I think they forgot about me
Out of sight, out of mind
It was strange. I do have a few mental illnesses. No mind is perfect. But I have to say that most of the time I am fairly logical. I also try to think 20 steps ahead. My friends who may have spent a lot of time seeing where I was in my local area, I think now have forgotten about me. When they were around me, I could tell something was going on. In stores, or therapy, or at local bars. I have developed this sixth sense when it comes to them.
I guess we are done
I may have accidently pushed my luck with one of my friends too far? I heard behind me “We are done” so I guess we are done? My friends seem to be in higher positions over me. I am the lowest on the totem pole and I realize this. I did not want or intend to upset my friends. I was a bit scared, unstable, and nervous about meeting them in person. Hopefully they or some of my friends will know that I did not mean to upset them or any of them. I did want to meet in person, but I was confused as always. Sometimes you have to draw a full diagram until I get a clue.
A card
A nice girl gave me a card. She made me nervous about talking about hell and God. I get nervous talking about religion and religious stuff. It’s not my best topic. I would have liked to be her friend and maybe her friends friend too. Ah well, missed opportunity. I still have the card on my desk. She included a nice photo of her.
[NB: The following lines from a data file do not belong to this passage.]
Definition denote (t : ty) : Type :=
  match t with
  | TInt32 => Z
  | TStrings => list string
  | TImageSpec => ImageSpec.t
  | TOidcSpec => Mem.OidcSpec.t
  | TAuthenticationSpec => Mem.AuthenticationSpec.t
  | TClusterConfigSpec => Mem.ClusterConfigSpec.t
  | TClusterOperationSpec => ClusterOperationSpec
  | TConfigSpec r => Mem.ConfigSpec.t r
  | TRoleGroupSpec r => Mem.RoleGroupSpec.t r
  | TRoleGroups r => gmap string (Mem.RoleGroupSpec.t r)
  | TRoleSpec r => Mem.RoleSpec.t r
  | TRoleGroupConfigSpec => RoleGroupConfigSpec_mem
  | TOverridesSpec => OverridesSpec_mem
  | TRoleConfigSpec => RoleConfigSpec_mem
  | THbaseClusterSpec => Mem.HbaseClusterSpec.t
  | TConditions => list Condition_mem
  | THbaseClusterStatus => Mem.HbaseClusterStatus.t
  | THbaseCluster => Mem.HbaseCluster.t
  | THbaseClusters => list Mem.HbaseCluster.t
  | THbaseClusterList => Mem.HbaseClusterList.t
  | TForeign => foreign_cell
  end.

(** A cell holds a value of its type. *)
Definition cell : Type := {t : ty & denote t}.

Definition cell_prj (t : ty) (c : cell) : option (denote t) :=
  match decide (projT1 c = t) with
  | left e => Some (eq_rect (projT1 c) denote (projT2 c) t e)
  | right _ => None
  end.

Lemma cell_prj_inj t x : cell_prj t (existT t x) = Some x.
Proof.
  unfold cell_prj. cbn. destruct (decide (t = t)) as [e|]; [|done].
  by rewrite (UIP_dec ty_eq_dec e eq_refl).
Qed.

Lemma cell_inj_prj t c x : cell_prj t c = Some x → c = existT t x.
Proof.
  unfold cell_prj. destruct c as [t' y]. cbn. destruct (decide (t' = t)) as [<-|]; [|done].
  cbn. by intros [= ->].
Qed.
Ill keep both.
Maybe one day
Maybe one day my friends will come back into my general area and look out for me. Any encounter I have at the grocery store or other places I goto, I am usually pretty open and receiving when people talk to me and start up a conversation. Unless my friends are totally finished with me and don’t have any interest in me anymore. I think these people have invested a lot of time and effort in kinda finding me for some reason. Not sure. Anyway, I guess I will be here poking around my town. Helping my parents out.